In the entries below, every line that contains "bits" must be located and copied.

[Stored records]

....................

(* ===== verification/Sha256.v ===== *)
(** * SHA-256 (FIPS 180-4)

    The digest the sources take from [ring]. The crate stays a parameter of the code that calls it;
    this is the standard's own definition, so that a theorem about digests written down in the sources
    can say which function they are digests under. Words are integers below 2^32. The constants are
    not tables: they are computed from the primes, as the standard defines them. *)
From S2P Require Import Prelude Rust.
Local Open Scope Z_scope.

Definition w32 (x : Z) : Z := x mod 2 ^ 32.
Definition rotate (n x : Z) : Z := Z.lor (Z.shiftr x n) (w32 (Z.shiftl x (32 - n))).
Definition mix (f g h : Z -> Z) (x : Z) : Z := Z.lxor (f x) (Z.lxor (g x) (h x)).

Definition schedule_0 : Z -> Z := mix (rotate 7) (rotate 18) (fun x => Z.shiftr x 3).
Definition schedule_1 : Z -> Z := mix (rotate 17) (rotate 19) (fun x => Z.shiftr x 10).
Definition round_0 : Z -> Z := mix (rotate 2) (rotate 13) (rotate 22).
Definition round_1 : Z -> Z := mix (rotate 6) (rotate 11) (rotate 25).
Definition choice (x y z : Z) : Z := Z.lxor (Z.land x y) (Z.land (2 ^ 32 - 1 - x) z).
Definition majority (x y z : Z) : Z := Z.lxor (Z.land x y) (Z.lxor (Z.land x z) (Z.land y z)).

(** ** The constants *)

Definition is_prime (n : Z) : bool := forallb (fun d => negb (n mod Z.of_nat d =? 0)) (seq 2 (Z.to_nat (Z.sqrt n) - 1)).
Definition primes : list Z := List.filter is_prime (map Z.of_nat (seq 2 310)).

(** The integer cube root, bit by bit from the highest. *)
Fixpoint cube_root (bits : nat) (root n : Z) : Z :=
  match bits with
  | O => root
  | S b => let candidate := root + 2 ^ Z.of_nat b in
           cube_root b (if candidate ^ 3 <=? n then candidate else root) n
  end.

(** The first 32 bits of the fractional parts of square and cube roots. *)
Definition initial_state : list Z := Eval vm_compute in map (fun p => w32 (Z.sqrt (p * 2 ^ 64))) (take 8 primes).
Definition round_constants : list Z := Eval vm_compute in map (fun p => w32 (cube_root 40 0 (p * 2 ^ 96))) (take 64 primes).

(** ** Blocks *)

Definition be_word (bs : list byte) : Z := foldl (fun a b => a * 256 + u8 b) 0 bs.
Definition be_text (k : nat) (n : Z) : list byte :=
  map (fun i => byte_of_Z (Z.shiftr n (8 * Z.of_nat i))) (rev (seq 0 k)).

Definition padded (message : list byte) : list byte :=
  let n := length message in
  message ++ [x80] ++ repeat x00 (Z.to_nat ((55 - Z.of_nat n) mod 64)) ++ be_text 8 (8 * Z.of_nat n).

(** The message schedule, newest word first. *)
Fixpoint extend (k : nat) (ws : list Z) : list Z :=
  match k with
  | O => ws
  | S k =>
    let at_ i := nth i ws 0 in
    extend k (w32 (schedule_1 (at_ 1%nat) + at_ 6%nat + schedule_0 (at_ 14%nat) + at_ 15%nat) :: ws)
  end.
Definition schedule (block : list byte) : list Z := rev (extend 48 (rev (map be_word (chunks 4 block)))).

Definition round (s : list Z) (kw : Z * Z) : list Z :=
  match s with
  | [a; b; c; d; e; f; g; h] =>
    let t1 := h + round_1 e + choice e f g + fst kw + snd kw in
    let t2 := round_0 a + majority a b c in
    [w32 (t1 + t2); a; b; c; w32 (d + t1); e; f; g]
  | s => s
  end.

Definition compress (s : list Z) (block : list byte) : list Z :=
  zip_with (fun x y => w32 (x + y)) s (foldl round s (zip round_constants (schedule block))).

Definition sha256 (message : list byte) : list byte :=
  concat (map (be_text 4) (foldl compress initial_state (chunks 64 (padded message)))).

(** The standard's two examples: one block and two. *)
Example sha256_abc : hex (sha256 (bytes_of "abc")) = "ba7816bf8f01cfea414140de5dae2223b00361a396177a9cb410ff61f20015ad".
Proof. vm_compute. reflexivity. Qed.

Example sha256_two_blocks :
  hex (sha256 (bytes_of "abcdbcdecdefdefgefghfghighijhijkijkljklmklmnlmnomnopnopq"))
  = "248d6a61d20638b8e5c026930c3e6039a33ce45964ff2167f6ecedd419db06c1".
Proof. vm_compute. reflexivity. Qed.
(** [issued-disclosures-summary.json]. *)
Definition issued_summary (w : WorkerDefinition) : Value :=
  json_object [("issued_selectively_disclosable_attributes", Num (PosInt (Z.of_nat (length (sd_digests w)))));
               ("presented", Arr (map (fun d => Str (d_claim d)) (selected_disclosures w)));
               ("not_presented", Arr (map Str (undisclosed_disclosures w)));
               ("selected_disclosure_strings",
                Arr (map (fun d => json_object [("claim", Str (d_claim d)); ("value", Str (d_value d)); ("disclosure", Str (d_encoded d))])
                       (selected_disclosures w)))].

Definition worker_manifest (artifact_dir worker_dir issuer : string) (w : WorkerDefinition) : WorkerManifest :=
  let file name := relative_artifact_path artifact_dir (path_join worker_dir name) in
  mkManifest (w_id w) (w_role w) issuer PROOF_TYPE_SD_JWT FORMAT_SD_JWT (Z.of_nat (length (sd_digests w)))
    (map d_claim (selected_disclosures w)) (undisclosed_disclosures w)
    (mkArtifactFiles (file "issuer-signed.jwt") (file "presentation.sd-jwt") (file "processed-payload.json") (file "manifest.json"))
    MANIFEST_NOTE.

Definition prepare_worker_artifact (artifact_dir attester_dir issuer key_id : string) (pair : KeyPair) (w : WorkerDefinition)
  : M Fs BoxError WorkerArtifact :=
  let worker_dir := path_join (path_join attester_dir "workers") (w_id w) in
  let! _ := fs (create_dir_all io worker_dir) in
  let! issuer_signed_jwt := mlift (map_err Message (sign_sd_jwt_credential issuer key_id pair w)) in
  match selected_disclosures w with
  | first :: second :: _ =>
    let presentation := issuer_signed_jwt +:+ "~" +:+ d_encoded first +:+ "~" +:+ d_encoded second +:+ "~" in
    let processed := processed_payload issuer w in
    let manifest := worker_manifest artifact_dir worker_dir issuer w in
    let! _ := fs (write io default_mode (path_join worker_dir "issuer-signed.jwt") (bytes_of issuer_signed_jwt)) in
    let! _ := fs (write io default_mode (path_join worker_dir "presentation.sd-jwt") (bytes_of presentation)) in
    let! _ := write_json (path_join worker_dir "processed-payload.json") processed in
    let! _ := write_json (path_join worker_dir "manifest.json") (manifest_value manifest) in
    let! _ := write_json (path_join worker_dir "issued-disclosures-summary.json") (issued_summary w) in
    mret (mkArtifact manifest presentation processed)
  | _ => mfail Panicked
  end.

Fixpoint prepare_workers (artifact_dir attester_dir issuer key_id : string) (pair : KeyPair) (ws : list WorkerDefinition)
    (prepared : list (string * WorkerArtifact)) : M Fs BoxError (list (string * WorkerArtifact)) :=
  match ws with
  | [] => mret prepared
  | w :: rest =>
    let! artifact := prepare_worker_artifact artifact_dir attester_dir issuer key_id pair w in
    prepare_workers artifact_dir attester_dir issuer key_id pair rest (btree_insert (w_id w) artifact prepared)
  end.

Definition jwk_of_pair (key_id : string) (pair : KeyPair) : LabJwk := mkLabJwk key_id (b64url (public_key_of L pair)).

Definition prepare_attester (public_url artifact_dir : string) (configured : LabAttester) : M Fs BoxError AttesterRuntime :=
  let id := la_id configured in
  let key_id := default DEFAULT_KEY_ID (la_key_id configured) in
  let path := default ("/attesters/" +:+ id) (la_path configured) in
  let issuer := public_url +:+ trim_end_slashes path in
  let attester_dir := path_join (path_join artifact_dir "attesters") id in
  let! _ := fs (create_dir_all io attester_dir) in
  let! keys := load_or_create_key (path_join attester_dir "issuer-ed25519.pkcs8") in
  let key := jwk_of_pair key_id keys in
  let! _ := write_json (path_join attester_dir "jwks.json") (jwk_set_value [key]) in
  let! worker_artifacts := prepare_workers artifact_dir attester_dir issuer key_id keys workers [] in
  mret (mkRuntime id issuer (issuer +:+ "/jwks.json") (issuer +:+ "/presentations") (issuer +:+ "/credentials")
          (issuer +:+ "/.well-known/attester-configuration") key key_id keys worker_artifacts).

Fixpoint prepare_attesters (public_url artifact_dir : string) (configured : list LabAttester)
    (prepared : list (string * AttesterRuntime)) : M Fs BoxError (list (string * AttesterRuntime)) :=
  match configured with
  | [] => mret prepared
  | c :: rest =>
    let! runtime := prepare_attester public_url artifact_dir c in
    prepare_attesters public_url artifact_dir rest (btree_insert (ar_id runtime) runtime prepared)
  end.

....................

** EXPECTED ANSWER **
Fixpoint cube_root (bits : nat) (root n : Z) : Z :=
  match bits with
(** The first 32 bits of the fractional parts of square and cube roots. *)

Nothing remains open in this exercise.